3rd Anniversary – December 20, 2011

I’d forgotten how exhausting a newborn could be.  Alexander’s younger brother, Daniel was born November 17 and has been keeping me very busy.  I barely have time to sleep much less do things like update my blog.

I’ve been so tired, I don’t think I’ve really had a chance to process my feelings about Alexander’s anniversary.  It’s hard to believe Alexander has been gone 3 years.  On his anniversary date, we spent a quiet day at home and went to cemetery in the afternoon.

Recently, a friend asked me if it gets any easier.  I told her I don’t think it gets easier.  Alexander’s loss has become part of me and is something I must deal with on a daily basis.  Some days are better than others. Now that Daniel has arrived, I’m trying to find a balance between being happy for the child that I have here with me and being sad and missing the child that is gone.

I talk to Daniel about Alexander and we look at pictures of him. I think Alexander and Daniel would have been great friends and I wish my boys could have grown up together.

I need a sign

Why do perfect strangers think it’s o.k. to ask questions about my pregnancy? When are you due? Is this your first?  I think I’ll pull my hair out if one more person asks me if this is my first pregnancy.   I’m thinking of getting a t-shirt made with ‘No, this isn’t my first pregnancy.  My first child is named Alexander and he died in December 2008. Now, back off and stop asking me questions.’  The sign may seem a little harsh but I’m so tired of strangers asking questions.  Why can’t they  just leave me alone and let me enjoy my pregnancy.
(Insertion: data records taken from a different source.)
(* ===== verification/Policy.v ===== *)
(** * The policy bundle, as far as the scheduler and the gates read it

    [crates/policy/src/bundle.rs]: the lane table, the admission-cost table,
    the provider price table, the claim rules, the gates, the operators and the escalation
    limits, with the accessors the kernel calls.  Parsing,
    signing and validation of [policy.toml] are not modelled; the integer ranges
    TOML imposes are the predicate [policy_in_range]. *)

From S2P Require Import Prelude Cert.

Record LaneEntry := MkLaneEntry {
  lane_id : string;
  max_concurrent_tasks : Z;
  max_cost_per_epoch : Z;
  priority : Z;
}.

Record ProviderPricing := MkProviderPricing {
  input_tokens_per_dollar : Z;
  output_tokens_per_dollar : Z;
  cache_read_tokens_per_dollar : option Z;
  cache_creation_tokens_per_dollar : option Z;
}.

Record ProviderEntry := MkProviderEntry {
  provider_id : string;
  provider_kind : string;
  credentials_file : string;
  inference_timeout_ms : Z;
  data_fetch_timeout_ms : Z;
  max_response_bytes : Z;
  stream_idle_timeout_ms : option Z;
  sidecar_endpoint : option string;
  sidecar_hmac_secret : option string;
  sidecar_health_check_path : option string;
  provider_pricing : option ProviderPricing;
}.

(** [[claim_requirements.rules]]: the claims a path needs. *)
Record ClaimRule := MkClaimRule {
  path_glob : string;
  claim_types : list string;
}.

(** [GateSelectors]: an empty list leaves its dimension unconstrained. *)
Record GateSelectors := MkGateSelectors {
  workspaces : list string;
  lane_ids : list string;
  path_globs : list string;
  task_agent_types : list string;
  environments : list string;
  hooks : list string;
}.

(** The part of a [[gates]] entry the evaluation reads; command, limits and
    hints configure the verifier process. *)
Record GateEntry := MkGateEntry {
  gate_type : string;
  gate_claim_type : option string;
  satisfies : list string;
  selectors : GateSelectors;
}.

(** An operator: [permitted_ops] is overwritten from the certificate when the
    policy is validated. *)
Record OperatorEntry := MkOperatorEntry {
  pubkey_fingerprint : string;
  op_display_name : string;
  op_pubkey_hex : string;
  permitted_ops : list string;
  op_cert : OperatorCert;
  force_misconfig_bypass : bool;
}.

Record PolicyBundle := MkPolicyBundle {
  lanes : list LaneEntry;
  base_cost_per_intent_kind : gmap string Z;
  cost_per_touched_path : Z;
  max_cost_per_task : Z;
  providers : list ProviderEntry;
  claim_rules : list ClaimRule;
  claim_default_action : string;
  gates : list GateEntry;
  epoch : Z;
  operators : list OperatorEntry;
  escalation_timeout : Z;
  escalation_window : Z;
  escalation_max_per_window : Z;
  escalation_quarantine_threshold : Z;
}.

(** A fingerprint is matched whole, or as the 16-digit prefix of a 32-digit one. *)
Definition operator_entry (policy : PolicyBundle) (fingerprint : string) : option OperatorEntry :=
  match List.find (λ op, String.eqb op.(pubkey_fingerprint) fingerprint) policy.(operators) with
  | Some op => Some op
  | None =>
      if String.length fingerprint =? 16 then
        List.find (λ op, (String.length op.(pubkey_fingerprint) =? 32)
                           && starts_with fingerprint op.(pubkey_fingerprint)) policy.(operators)
      else None
  end.

(** [self.lanes.iter().find(|l| l.lane_id == lane_id)] *)
Definition lane_config (policy : PolicyBundle) (id : string) : option LaneEntry :=
  List.find (λ l, String.eqb l.(lane_id) id) policy.(lanes).

Definition base_cost_for_intent_kind (policy : PolicyBundle) (k : string) : option Z :=
  policy.(base_cost_per_intent_kind) !! k.

(** TOML integers are signed 64-bit, so a [u64] field holds at most [i64::MAX]. *)
Definition lane_in_range (l : LaneEntry) : Prop :=
  in_u32 l.(max_concurrent_tasks) ∧ (0 ≤ l.(max_cost_per_epoch) ≤ i64_max)%Z.
Definition policy_in_range (policy : PolicyBundle) : Prop := Forall lane_in_range policy.(lanes).

Lemma lane_config_Some policy id l :
  lane_config policy id = Some l → l ∈ policy.(lanes) ∧ l.(lane_id) = id.
Proof.
  intros [H1 H2]%find_some. apply String.eqb_eq in H2. by rewrite list_elem_of_In.
Qed.

Lemma lane_config_in_range policy id l :
  policy_in_range policy → lane_config policy id = Some l → lane_in_range l.
Proof.
  unfold policy_in_range. rewrite Forall_forall. intros Hp [Hl _]%lane_config_Some. by apply Hp.
Qed.

(** ** Token prices *)

Definition SCALE : Z := 1000000.

Definition quotient (tokens rate : Z) : Z :=
  if bool_decide (rate = 0)%Z then 0 else (tokens * SCALE) / rate.

(** The sum is computed in [u128], where it cannot overflow
    ([cost_total_fits_u128]), and saturated into [u64]. *)
Definition cost_total (p : ProviderPricing) (input output cache_read cache_creation : Z) : Z :=
  (quotient input p.(input_tokens_per_dollar)
   + quotient output p.(output_tokens_per_dollar)
   + quotient cache_read (default p.(input_tokens_per_dollar) p.(cache_read_tokens_per_dollar))
   + quotient cache_creation
       (default p.(input_tokens_per_dollar) p.(cache_creation_tokens_per_dollar)))%Z.

Definition cost_micro_dollars (p : ProviderPricing) (input output cache_read cache_creation : Z)
    : Z :=
  let total := cost_total p input output cache_read cache_creation in
  if bool_decide (total ≤ u64_max)%Z then total else u64_max.

Definition pricing_in_range (p : ProviderPricing) : Prop :=
  in_u64 p.(input_tokens_per_dollar) ∧ in_u64 p.(output_tokens_per_dollar) ∧
  (∀ z, p.(cache_read_tokens_per_dollar) = Some z → in_u64 z) ∧
  (∀ z, p.(cache_creation_tokens_per_dollar) = Some z → in_u64 z).

Lemma quotient_0 r : quotient 0 r = 0%Z.
Proof. unfold quotient. case_bool_decide; [done |]. by rewrite Z.mul_0_l, Z.div_0_l. Qed.

Lemma quotient_bounds t r : in_u64 t → in_u64 r → (0 ≤ quotient t r ≤ t * SCALE)%Z.
Proof.
  widths. unfold quotient, SCALE. intros Ht Hr. case_bool_decide; [lia |].
  split; [apply Z.div_pos; lia |]. apply Z.div_le_upper_bound; nia.
Qed.

Lemma quotient_mono t t' r : in_u64 r → (0 ≤ t ≤ t')%Z → (quotient t r ≤ quotient t' r)%Z.
Proof.
  widths. unfold quotient, SCALE. intros Hr Ht. case_bool_decide; [lia |].
  apply Z.div_le_mono; lia.
Qed.

Lemma default_in_range z o : in_u64 z → (∀ y, o = Some y → in_u64 y) → in_u64 (default z o).
Proof. destruct o; simpl; auto. Qed.

Lemma cost_total_fits_u128 p i o r c :
  pricing_in_range p → in_u64 i → in_u64 o → in_u64 r → in_u64 c →
  (0 ≤ cost_total p i o r c < 2^128)%Z.
Proof.
  intros (Hi & Ho & Hr & Hc) Hi' Ho' Hr' Hc'. unfold cost_total.
  pose proof (quotient_bounds i _ Hi' Hi). pose proof (quotient_bounds o _ Ho' Ho).
  pose proof (quotient_bounds r _ Hr' (default_in_range _ _ Hi Hr)).
  pose proof (quotient_bounds c _ Hc' (default_in_range _ _ Hi Hc)).
  unfold SCALE in *. widths. lia.
Qed.

Lemma cost_total_mono p i o r c i' o' r' c' :
  pricing_in_range p → (0 ≤ i ≤ i')%Z → (0 ≤ o ≤ o')%Z → (0 ≤ r ≤ r')%Z → (0 ≤ c ≤ c')%Z →
  (cost_total p i o r c ≤ cost_total p i' o' r' c')%Z.
Proof.
  intros (Hi & Ho & Hr & Hc) H1 H2 H3 H4. unfold cost_total.
  pose proof (quotient_mono i i' _ Hi H1). pose proof (quotient_mono o o' _ Ho H2).
  pose proof (quotient_mono r r' _ (default_in_range _ _ Hi Hr) H3).
  pose proof (quotient_mono c c' _ (default_in_range _ _ Hi Hc) H4). lia.
Qed.

Lemma cost_micro_dollars_mono p i o r c i' o' r' c' :
  pricing_in_range p → (0 ≤ i ≤ i')%Z → (0 ≤ o ≤ o')%Z → (0 ≤ r ≤ r')%Z → (0 ≤ c ≤ c')%Z →
  (cost_micro_dollars p i o r c ≤ cost_micro_dollars p i' o' r' c')%Z.
Proof.
  intros Hp H1 H2 H3 H4. pose proof (cost_total_mono p i o r c i' o' r' c' Hp H1 H2 H3 H4).
  unfold cost_micro_dollars. repeat case_bool_decide; lia.
Qed.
Since losing Alexander, I have definitely become more sensitive.  Questions I thought were innocent before can now cause a deep wound.  It has also made me realize that you just never know what a person’s situation is or what they’re going through at any given time.  So, it might be better to wait and let them take the lead in what they want to share.

2nd Annual Alexander’s Run

Today, was the 2nd Annual Alexander’s Run.  Though the weather forecast predicated rain and a mix of snow, we decided to have the fun anyway.  We had no idea how many, if any, runners would show up on race morning.  Some people didn’t make it but Dan and I were truly surprised, overwhelmed, and grateful for all the support we received at this morning’s event.

The tents we’d arranged for didn’t arrive on time but no one complained as we had to scramble for tents.  The runners were patient as we opened registration late.  The kids who did come in costumes were cheerful as they stood under the tents and grooved to the music of Alex Mitnick.  It was an amazing day and I’m so glad we continue to celebrate Alexander and the other SUDC children with this run.

Another birthday has come and gone

Since Alexander passed, the first week of May has been difficult for me. This year was no different. Alexander’s 4th birthday was May 3 followed quickly by Mother’s Day a few days later.

I didn’t want to see or talk to anyone on Alexander’s birthday so spent the day alone in quiet reflection looking at his pictures and videos. When Dan got home from work, we went to the cemetery and released 4 balloons.

On Mother’s Day, Dan and I visited a local sculpture park. We had a nice lunch and walk through the park while talking about Alexander and life. It was a little hard to see the park full of families with their young children but I’m glad we went.

I recently bought myself a charm necklace.  The sterling silver charm includes Alexander’s name below a raised heart.  I love it and wear it almost every day.  I find myself rubbing it constantly throughout the day whenever I think about Alexander.

I wish he was here now to give me a big hug.